[Stored items]
=== Section Start ===

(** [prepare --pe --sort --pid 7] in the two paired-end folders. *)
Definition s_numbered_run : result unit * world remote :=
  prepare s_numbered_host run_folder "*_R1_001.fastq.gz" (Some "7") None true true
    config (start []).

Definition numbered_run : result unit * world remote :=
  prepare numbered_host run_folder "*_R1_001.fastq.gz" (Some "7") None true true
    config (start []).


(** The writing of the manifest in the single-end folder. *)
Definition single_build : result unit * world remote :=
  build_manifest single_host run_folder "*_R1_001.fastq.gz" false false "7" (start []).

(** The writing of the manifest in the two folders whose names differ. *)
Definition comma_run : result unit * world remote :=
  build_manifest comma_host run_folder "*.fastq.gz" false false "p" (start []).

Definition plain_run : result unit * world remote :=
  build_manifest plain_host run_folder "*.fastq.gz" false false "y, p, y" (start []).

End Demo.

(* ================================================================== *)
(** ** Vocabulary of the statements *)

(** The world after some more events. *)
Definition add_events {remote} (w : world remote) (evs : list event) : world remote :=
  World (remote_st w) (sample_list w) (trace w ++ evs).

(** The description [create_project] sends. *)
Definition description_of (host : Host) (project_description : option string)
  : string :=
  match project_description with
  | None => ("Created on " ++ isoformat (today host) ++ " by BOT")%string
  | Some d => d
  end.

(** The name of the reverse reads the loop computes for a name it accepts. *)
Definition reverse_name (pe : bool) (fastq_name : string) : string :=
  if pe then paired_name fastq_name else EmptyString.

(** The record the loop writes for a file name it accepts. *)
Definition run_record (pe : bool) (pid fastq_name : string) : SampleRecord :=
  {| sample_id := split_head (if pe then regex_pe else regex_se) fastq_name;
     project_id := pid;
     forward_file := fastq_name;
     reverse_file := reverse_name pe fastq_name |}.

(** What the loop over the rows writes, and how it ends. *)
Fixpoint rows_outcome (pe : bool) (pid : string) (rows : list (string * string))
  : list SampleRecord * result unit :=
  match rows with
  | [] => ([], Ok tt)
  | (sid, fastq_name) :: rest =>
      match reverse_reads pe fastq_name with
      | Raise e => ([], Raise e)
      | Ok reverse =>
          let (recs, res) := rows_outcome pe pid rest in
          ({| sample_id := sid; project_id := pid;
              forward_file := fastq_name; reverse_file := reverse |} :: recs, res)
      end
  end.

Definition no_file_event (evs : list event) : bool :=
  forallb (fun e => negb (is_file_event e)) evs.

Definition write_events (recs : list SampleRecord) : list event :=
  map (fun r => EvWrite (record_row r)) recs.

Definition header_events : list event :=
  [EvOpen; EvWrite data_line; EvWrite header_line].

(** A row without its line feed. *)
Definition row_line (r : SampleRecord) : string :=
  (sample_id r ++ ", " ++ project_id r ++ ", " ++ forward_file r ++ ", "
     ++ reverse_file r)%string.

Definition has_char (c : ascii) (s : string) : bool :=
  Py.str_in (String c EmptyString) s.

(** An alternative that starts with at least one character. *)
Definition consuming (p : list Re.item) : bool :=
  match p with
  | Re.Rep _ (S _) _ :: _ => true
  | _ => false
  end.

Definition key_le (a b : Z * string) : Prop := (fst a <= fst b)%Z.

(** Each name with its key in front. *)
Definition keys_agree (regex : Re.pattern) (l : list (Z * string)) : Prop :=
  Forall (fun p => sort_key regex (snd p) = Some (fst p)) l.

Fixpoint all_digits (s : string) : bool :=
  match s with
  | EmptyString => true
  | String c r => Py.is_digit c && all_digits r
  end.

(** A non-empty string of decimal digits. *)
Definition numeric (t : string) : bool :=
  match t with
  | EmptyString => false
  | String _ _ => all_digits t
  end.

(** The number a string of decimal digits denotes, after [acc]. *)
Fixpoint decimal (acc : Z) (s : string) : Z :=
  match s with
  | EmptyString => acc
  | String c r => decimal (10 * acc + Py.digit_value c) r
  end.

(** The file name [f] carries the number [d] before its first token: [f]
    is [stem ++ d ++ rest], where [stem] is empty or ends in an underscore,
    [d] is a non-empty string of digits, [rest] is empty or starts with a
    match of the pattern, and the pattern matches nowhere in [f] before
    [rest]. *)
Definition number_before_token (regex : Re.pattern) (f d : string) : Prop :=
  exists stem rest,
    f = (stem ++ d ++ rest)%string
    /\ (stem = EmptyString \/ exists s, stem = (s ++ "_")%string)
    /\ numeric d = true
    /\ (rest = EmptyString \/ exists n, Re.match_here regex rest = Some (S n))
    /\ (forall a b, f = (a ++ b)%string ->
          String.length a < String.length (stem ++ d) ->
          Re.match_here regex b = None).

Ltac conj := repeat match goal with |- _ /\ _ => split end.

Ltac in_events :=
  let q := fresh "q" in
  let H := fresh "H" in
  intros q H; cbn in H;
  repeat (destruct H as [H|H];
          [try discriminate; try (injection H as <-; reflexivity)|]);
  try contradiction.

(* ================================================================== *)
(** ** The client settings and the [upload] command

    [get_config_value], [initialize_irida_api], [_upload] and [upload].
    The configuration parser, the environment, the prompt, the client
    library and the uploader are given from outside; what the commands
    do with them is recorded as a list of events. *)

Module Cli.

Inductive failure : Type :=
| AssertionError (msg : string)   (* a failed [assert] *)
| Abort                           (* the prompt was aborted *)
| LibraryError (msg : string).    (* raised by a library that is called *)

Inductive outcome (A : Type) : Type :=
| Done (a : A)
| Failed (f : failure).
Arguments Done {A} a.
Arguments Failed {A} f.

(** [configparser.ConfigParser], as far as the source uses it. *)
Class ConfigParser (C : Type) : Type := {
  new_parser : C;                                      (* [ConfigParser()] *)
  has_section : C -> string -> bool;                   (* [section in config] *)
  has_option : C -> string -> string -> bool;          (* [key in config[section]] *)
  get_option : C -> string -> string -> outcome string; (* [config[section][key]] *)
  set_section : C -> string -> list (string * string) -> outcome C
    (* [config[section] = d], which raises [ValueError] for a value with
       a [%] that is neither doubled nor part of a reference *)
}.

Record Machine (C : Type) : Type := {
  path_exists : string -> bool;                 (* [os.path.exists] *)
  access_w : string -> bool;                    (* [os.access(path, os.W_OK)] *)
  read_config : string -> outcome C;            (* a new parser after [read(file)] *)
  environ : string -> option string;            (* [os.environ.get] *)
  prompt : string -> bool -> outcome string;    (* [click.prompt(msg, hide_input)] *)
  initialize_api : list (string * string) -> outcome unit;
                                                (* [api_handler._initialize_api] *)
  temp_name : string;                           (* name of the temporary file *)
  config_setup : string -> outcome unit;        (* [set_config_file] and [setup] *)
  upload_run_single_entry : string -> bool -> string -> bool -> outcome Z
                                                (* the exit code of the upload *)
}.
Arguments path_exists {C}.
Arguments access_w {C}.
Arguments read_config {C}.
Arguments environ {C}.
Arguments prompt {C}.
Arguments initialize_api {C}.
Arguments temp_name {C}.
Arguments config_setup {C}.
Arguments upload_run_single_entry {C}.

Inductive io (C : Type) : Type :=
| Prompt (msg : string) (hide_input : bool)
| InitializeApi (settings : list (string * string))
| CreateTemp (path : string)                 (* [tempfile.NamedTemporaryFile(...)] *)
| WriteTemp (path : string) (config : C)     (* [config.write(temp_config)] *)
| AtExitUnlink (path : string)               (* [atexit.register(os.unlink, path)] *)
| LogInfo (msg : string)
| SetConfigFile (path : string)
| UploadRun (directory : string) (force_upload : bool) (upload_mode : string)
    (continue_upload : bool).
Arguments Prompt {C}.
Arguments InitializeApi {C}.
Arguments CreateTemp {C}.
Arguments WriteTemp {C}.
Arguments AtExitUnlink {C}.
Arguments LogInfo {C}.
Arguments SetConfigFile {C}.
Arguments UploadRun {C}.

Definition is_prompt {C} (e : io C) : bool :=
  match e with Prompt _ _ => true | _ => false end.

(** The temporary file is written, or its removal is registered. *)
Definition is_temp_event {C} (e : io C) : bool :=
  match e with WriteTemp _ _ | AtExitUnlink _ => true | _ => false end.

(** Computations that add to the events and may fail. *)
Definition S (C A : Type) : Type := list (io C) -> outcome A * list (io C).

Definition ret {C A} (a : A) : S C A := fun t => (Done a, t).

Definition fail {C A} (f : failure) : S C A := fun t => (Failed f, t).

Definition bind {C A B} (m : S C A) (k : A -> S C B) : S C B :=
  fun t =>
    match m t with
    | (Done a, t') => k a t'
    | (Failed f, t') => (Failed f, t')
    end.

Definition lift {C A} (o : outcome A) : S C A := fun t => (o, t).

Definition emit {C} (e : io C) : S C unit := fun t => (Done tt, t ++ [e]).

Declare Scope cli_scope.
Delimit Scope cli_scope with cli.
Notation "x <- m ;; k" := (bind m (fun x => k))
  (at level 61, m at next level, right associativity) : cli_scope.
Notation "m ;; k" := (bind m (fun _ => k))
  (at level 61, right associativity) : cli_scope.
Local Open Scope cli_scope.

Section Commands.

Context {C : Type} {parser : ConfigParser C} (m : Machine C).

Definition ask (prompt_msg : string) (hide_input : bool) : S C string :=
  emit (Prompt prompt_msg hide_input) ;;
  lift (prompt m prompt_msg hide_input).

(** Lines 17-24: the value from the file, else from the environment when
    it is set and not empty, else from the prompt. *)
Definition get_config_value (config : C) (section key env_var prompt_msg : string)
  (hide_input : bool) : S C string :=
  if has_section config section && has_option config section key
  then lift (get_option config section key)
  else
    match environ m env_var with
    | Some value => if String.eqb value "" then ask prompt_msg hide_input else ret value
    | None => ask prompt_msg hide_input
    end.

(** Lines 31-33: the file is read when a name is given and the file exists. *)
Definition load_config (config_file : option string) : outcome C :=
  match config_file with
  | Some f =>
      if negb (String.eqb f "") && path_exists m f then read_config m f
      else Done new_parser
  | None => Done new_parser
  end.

=== Section End ===
=== Section Start ===

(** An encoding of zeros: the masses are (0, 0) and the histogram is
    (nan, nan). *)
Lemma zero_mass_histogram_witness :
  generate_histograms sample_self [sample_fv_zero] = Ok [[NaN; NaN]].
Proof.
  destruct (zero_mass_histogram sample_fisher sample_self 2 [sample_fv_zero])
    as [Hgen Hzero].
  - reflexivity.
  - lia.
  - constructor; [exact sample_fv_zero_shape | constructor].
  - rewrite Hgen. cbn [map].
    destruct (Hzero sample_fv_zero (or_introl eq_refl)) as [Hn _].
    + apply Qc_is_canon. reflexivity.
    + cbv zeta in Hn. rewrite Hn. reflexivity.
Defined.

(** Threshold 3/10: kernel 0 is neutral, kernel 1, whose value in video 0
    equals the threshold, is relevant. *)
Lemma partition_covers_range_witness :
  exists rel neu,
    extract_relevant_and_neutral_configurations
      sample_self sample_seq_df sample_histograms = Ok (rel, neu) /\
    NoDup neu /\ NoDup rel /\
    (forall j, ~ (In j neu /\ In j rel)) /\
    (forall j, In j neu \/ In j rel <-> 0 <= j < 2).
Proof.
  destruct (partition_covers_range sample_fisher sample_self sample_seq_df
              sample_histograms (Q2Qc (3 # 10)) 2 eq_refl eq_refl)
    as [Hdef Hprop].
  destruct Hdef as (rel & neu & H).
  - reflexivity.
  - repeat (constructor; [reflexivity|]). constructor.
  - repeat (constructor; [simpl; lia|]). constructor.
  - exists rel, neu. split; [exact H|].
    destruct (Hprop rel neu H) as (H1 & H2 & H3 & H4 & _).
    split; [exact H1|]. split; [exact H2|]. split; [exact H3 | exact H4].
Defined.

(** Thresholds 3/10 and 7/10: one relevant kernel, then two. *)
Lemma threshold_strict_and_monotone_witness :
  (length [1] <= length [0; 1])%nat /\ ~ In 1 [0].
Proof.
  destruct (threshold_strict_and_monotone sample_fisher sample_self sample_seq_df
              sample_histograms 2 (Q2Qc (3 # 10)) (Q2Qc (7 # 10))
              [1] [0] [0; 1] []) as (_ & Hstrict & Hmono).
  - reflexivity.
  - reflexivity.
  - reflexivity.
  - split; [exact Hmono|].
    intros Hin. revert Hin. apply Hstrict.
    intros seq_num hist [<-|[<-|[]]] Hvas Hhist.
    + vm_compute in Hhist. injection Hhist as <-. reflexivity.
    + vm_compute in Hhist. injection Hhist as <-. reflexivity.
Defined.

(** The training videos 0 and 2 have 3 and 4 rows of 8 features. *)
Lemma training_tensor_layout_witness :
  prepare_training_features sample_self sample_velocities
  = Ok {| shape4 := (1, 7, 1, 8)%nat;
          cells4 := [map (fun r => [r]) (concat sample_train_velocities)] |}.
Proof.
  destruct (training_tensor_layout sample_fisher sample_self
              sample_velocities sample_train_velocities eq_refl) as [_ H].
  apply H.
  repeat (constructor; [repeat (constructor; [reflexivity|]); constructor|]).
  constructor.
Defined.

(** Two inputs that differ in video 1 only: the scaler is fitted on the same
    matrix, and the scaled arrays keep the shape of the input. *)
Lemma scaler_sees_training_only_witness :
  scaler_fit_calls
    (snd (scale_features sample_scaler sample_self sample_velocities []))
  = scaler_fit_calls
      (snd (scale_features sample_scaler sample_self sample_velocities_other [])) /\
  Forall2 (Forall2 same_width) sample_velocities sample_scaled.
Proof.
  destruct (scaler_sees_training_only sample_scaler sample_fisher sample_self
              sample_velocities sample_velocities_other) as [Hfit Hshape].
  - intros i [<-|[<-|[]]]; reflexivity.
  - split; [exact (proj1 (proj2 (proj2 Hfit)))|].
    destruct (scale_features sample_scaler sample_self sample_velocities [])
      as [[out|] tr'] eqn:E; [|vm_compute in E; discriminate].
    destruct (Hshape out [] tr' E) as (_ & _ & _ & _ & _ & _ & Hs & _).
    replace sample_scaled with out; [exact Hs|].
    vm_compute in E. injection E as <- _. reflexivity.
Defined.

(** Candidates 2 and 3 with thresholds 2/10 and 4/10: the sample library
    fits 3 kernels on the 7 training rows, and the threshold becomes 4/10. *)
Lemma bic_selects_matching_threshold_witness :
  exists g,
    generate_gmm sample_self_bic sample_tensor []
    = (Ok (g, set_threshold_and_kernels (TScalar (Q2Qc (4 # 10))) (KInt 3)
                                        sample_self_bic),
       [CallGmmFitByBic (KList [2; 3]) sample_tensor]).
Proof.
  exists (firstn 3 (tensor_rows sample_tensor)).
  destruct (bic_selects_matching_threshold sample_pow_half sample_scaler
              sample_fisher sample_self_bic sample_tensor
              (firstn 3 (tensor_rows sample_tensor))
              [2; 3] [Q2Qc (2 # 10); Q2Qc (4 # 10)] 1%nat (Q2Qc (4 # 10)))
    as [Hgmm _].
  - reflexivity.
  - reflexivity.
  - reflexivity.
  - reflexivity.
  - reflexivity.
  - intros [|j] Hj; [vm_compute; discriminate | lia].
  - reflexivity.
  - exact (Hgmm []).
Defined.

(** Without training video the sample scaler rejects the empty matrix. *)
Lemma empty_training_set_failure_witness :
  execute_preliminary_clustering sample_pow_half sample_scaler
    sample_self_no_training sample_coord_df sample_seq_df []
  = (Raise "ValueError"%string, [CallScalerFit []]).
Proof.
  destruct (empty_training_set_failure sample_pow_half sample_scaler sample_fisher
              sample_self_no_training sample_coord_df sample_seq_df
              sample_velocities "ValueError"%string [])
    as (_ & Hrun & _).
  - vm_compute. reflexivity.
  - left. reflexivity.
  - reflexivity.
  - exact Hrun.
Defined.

=== Section End ===

Only the lines above from the line with "(** [prepare --pe" to the line with "Definition numbered_run : result", those two lines included, should be reproduced exactly.

(** [prepare --pe --sort --pid 7] in the two paired-end folders. *)
Definition s_numbered_run : result unit * world remote :=
  prepare s_numbered_host run_folder "*_R1_001.fastq.gz" (Some "7") None true true
    config (start []).

Definition numbered_run : result unit * world remote :=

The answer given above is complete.